Crédit photo : Steven C. Smith

L’œuvre de Max Steiner est d’une importance capitale dans l’histoire du cinéma. À Hollywood, l’oscar qu’il a reçu pour avoir composé la musique du Mouchard (The Informer), en 1935, est d’ailleurs le tout premier à avoir été remis à un compositeur pour honorer la meilleure musique originale d’un film. Encore trop peu connu aujourd’hui, son travail porté à l’écran mérite qu’on y jette un œil puisque le nom de Steiner brille au firmament des plus grands compositeurs de musique pour le 7e art.

Né à Vienne, en 1888, Max Steiner se révèle rapidement très doué pour la musique, lui qui a comme parrain Richard Strauss, et qui aura comme influences principales Brahms et surtout Gustav Mahler. À douze ans seulement, il démontre déjà un talent certain en orchestrant et en dirigeant sa première opérette. En 1914, âgé d’à peine 26 ans, il met fin à un séjour en Angleterre et migre vers les États-Unis, à New York plus précisément, où il travaillera comme chef d’orchestre sur Broadway durant de nombreuses années. C’est en 1929 que Steiner fait son entrée dans l’univers d’Hollywood. Fort d’une formation de pianiste, de violoncelliste et de trompettiste, le musicien développe ses talents de compositeur dans un milieu où l’image règne encore sur le son.

Il faut d’ailleurs rappeler le contexte de l’époque pour le cinéma. Depuis le début des projections publiques, en 1895, les films sont muets, mais leurs projections sont très souvent accompagnées d’une musique jouée en direct par un pianiste. Des musiques enregistrées et diffusées sur disque en public sans être synchronisées aux images seront utilisées dès le début du XXe siècle.
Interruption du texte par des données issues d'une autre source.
(* ===== verification/Ledger.v ===== *)
(** * The ledger of a mint

    All the tokens of a mint that exist in the world: the sum, over every token
    account of the program, of what it holds and withholds.  The lemmas here say
    how that sum and the tokens the mint has issued change when an account is
    written; [LedgerFacts] adds them up over the instructions. *)
From stdpp Require Import functions.
From S2P Require Import Prelude Codec Errors Runtime Pod State ExtensionType ExtensionData Tlv.
From S2P Require Import TlvFacts TlvAlloc StateExt Fee Authority Transfer AccountFacts Unborn.
From S2P Require Import LedgerSpec.

Section ledger.
Context `{rt : Runtime}.
Implicit Types (w : world) (a : SolAccount) (st : PodStateMut PodAccount).
Implicit Types (m : PodStateMut PodMint) (mk k : Pubkey).

(** What a token account counts for, and what an account of the world does. *)
Definition part mk st : Z := if acc_mint (base st) =? mk then holding st else 0.
Definition holding_in mk a : Z :=
  if owner a =? id then
    match unpack_account (data a) with
    | Ok st => part mk st
    | _ => 0
    end
  else 0.

(** All the tokens of the mint [mk] in token accounts of the program. *)
Definition total mk w : Z := map_fold (λ _ a n, holding_in mk a + n) 0 (accts w).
Ensuite, des compositeurs seront appelés à écrire des partitions spécifiquement pour certaines œuvres. L’ensemble a permis de camoufler le bruit du projecteur et d’insuffler une émotion à une action.

« Steiner fera partie d’une génération de compositeurs brillants qui marqueront le cinéma. »
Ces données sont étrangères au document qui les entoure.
(** Every account listed gives its fees once, however often it is listed. *)
Lemma sum_remove_dups (k : Pubkey) ks f :
  sum_on (remove_dups (k :: ks)) f = f k + sum_on (remove_dups ks) (<[k := 0]> f).
Proof.
  assert (∀ l, k ∉ l → sum_on l (<[k := 0]> f) = sum_on l f) as Hne.
  { intros l Hl. apply sum_on_ext. intros j Hj. rewrite fn_lookup_insert_ne; [done|]. by intros ->. }
  cbn [remove_dups]. destruct (decide_rel _ k ks) as [Hk|Hk].
  - apply elem_of_remove_dups in Hk.
    rewrite (sum_on_update (remove_dups ks) f (<[k := 0]> f) k); [|apply NoDup_remove_dups|done|].
    + rewrite fn_lookup_insert. lia.
    + intros j Hj. by rewrite fn_lookup_insert_ne.
  - rewrite Hne by (by rewrite elem_of_remove_dups). done.
Qed.

Lemma withdraw_loop_collects mk di infos d w d' w' :
  withdraw_from_accounts_loop mk di infos d w = Ok (d', w') → state_ok PodAccount d →
  let ks := key <$> infos in
  base d' = set_amount (amount (base d) + sum_on (remove_dups ks) (purse mk di d w)) (base d) ∧
  same_extensions d d' ∧
  (∀ k, purse mk di d' w' k = if decide (k ∈ ks) then 0 else purse mk di d w k) ∧
  ∀ k, k ≠ key di → visited mk ks w w' k.
Proof.
  revert d w. induction infos as [|i infos IH]; intros d w H Hd ks.
  { injection H as <- <-. split; [rewrite Z.add_0_r; by destruct d as [[]]|]. split; [by split_and!|].
    split; [done|]. intros k _. by apply visited_same. }
  apply withdraw_loop_step in H as (d1 & w1 & H & Hd1 & Hb & He & Hp & Hv); [|done].
  destruct (IH d1 w1 H Hd1) as (Hb' & He' & Hp' & Hv'). split; [|split; [by eapply same_extensions_trans|]].
  - rewrite Hb', Hb. unfold ks. rewrite fmap_cons, sum_remove_dups. cbn [amount set_amount].
    rewrite (sum_on_ext _ _ (<[key i := 0]> (purse mk di d w))) by (intros; apply Hp).
    rewrite Z.add_assoc. by destruct (base d).
  - split; [|intros k Hk; by eapply visited_cons; [apply Hv|apply Hv']].
    intros k. rewrite Hp', Hp. unfold ks. rewrite fmap_cons.
    destruct (decide (k = key i)) as [->|Hk].
    + rewrite fn_lookup_insert, (decide_True (P:=_ ∈ key i :: _)) by set_solver. by case_decide.
    + rewrite fn_lookup_insert_ne by done. by repeat case_decide; set_solver.
Qed.
End facts.

(** ** Properties *)
Section properties.
Context (rt : Runtime).
Implicit Types (w : world) (d : PodStateMut PodAccount) (m : PodStateMut PodMint).

(** C34: nobody is surprised by a fee.  Setting the fee, which only its authority can
    do and never above 100%, leaves the fee of the current epoch in force until
    two epochs ahead, when the new one starts; both authorities over fees, the fees that are
    withheld, every other extension and the rest of the mint, and all other accounts stay
    as they are. *)
Theorem process_set_transfer_fee_effect pid mi ai signers bps mx w w' :
  in_uint 16 bps → in_uint 64 mx → (∀ clk, clock_get = Ok clk → in_uint 64 (epoch clk)) →
  process_set_transfer_fee pid (mi :: ai :: signers) bps mx w = Ok w' →
  ∃ m c m' c' clk, mint_at w (key mi) = Some m ∧ mint_at w' (key mi) = Some m' ∧
    get_mint_ext TransferFeeConfig (tlv_data m) = Ok c ∧
    get_mint_ext TransferFeeConfig (tlv_data m') = Ok c' ∧ clock_get = Ok clk ∧
    optional_get (tfc_transfer_fee_config_authority c) = Some (key ai) ∧
    validate_owner [key mi] w pid (key ai) ai (data_len w ai) signers = Ok tt ∧
    bps ≤ MAX_FEE_BASIS_POINTS ∧
    let start := saturating_add 64 (epoch clk) 2 in
    (∀ e, epoch clk ≤ e < start → get_epoch_fee c' e = get_epoch_fee c (epoch clk)) ∧
    (∀ e, start ≤ e → get_epoch_fee c' e = mkTransferFee start mx bps) ∧
    (config_ok c → config_ok c') ∧
    base m' = base m ∧ account_type m' = account_type m ∧
    length (tlv_data m') = length (tlv_data m) ∧
    tfc_withheld_amount c' = tfc_withheld_amount c ∧
    tfc_transfer_fee_config_authority c' = tfc_transfer_fee_config_authority c ∧
    tfc_withdraw_withheld_authority c' = tfc_withdraw_withheld_authority c ∧
    (∀ t, t ≠ ExtensionType.TransferFeeConfig →
       get_extension_bytes PodMint t (tlv_data m') = get_extension_bytes PodMint t (tlv_data m)) ∧
    ∀ k, k ≠ key mi → get_account w' k = get_account w k.
Proof.
  intros Hb Hmx Hclk (m & c & clk & Hm & Hc & Hck & Ha & Hv & Hle & ->)%process_set_transfer_fee_Ok.
  pose proof (Hclk _ Hck) as He. pose proof Hc as Hcok. apply get_extension_ok in Hcok.
  destruct (put_mint_ext_ok m c (schedule_fee (epoch clk) bps mx c)) as [Hok Hget];
    [by eapply mint_at_ok|done|by apply schedule_fee_ok|].
  exists m, c. eexists _, _, clk. split; [done|]. split; [by apply mint_at_write|].
  split; [done|]. split; [exact Hget|]. do 4 (split; [done|]). split_and!.
  - intros e Hlt. apply schedule_fee_before; destruct He; lia.
  - intros e Hge. by apply schedule_fee_after.
  - intros [H1 H2]. split; [cbn; by case_match|].
    destruct Hb, He. unfold fee_ok, saturating_add, in_uint in *. cbn.
    split; [|done]. unfold saturating_add. lia.
  - done.
  - done.
  - by apply (length_put_extension PodMint c).
  - done.
  - done.
  - done.
  - intros t Ht. by apply (get_bytes_put_extension_ne PodMint c).
  - intros k Hk. unfold write_mint. by rewrite get_set_data, decide_False.
Qed.

(** Harvesting needs no authority and loses nothing.  Every listed account of the
    mint gives up all it withholds and keeps its balance; accounts that cannot be
    harvested are skipped; and the mint withholds more by exactly what the
    accounts withheld. *)
Theorem process_harvest_effect mi infos w w' :
  process_harvest_withheld_tokens_to_mint (mi :: infos) w = Ok w' →
  ∃ m c m' c', mint_at w (key mi) = Some m ∧ mint_at w' (key mi) = Some m' ∧
    get_mint_ext TransferFeeConfig (tlv_data m) = Ok c ∧
    get_mint_ext TransferFeeConfig (tlv_data m') = Ok c' ∧
    base m' = base m ∧ set_withheld 0 c' = set_withheld 0 c ∧
    total (key mi) w' + tfc_withheld_amount c' = total (key mi) w + tfc_withheld_amount c ∧
    (∀ k st e, account_at w k = Some st → acc_mint (base st) = key mi →
       owner (get_account w k) = id → get_account_ext TransferFeeAmount (tlv_data st) = Ok e →
       ∃ st', account_at w' k = Some st' ∧ base st' = base st ∧
         withheld st' = if decide (k ∈ key <$> infos) then 0 else withheld st) ∧
    (∀ k, k ∉ (key <$> infos) → k ≠ key mi → get_account w' k = get_account w k).
Proof.
  intros (m & c & c' & w1 & Hm & Hc & Hl & Hm1 & Hc' & Hok & ->)%process_harvest_Ok.
  pose proof Hc as Hcok. apply get_extension_ok in Hcok.
  destruct (harvest_loop_Ok _ _ _ _ _ _ Hl Hcok) as (_ & _ & _ & H4 & H5 & _ & _ & _ & H9).
  destruct (put_mint_ext_ok m c c') as [_ Hget]; [by eapply mint_at_ok|done..|].
  exists m, c, (put_mint_ext c' m), c'. split; [done|]. split; [by apply mint_at_write|].
  split; [done|]. split; [done|]. split; [done|]. split; [done|].
  split; [by rewrite (total_write_mint _ _ _ m)|]. split.
  - intros k st e Hst Hmk Ho He. assert (k ≠ key mi) as Hne.
    { intros ->. apply account_at_Some in Hst. apply mint_at_Some in Hm.
      by eapply unpack_account_not_mint. }
    destruct (harvest_loop_drains _ _ _ _ _ _ _ _ _ Hl Hne Hst Hmk Ho He) as (st' & H1 & H2 & H3).
    exists st'. split; [|done]. rewrite <-H1. apply account_at_data. unfold write_mint.
    by rewrite data_set_data, decide_False.
  - intros k Hk Hne. unfold write_mint. rewrite get_set_data, decide_False by done. by apply H9.
Qed.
C’est en 1927, avec l’arrivée du son optique, qui se retrouve sur la même bande que l’image, que naissent le cinéma parlant et l’utilisation synchrone de la musique au cinéma. Le Chanteur de jazz fait la manchette en devenant le premier long métrage parlant de l’histoire et Edmund Meisel, d’origine autrichienne comme Steiner, est considéré comme le premier compositeur de musiques pour le cinéma avec Berlin, symphonie d’une grande ville. Bref, ces avancées technologiques amèneront Hollywood, deux ans plus tard, à se lancer intensivement dans la réalisation de comédies musicales, comme Hallelujah et Broadway qui danse.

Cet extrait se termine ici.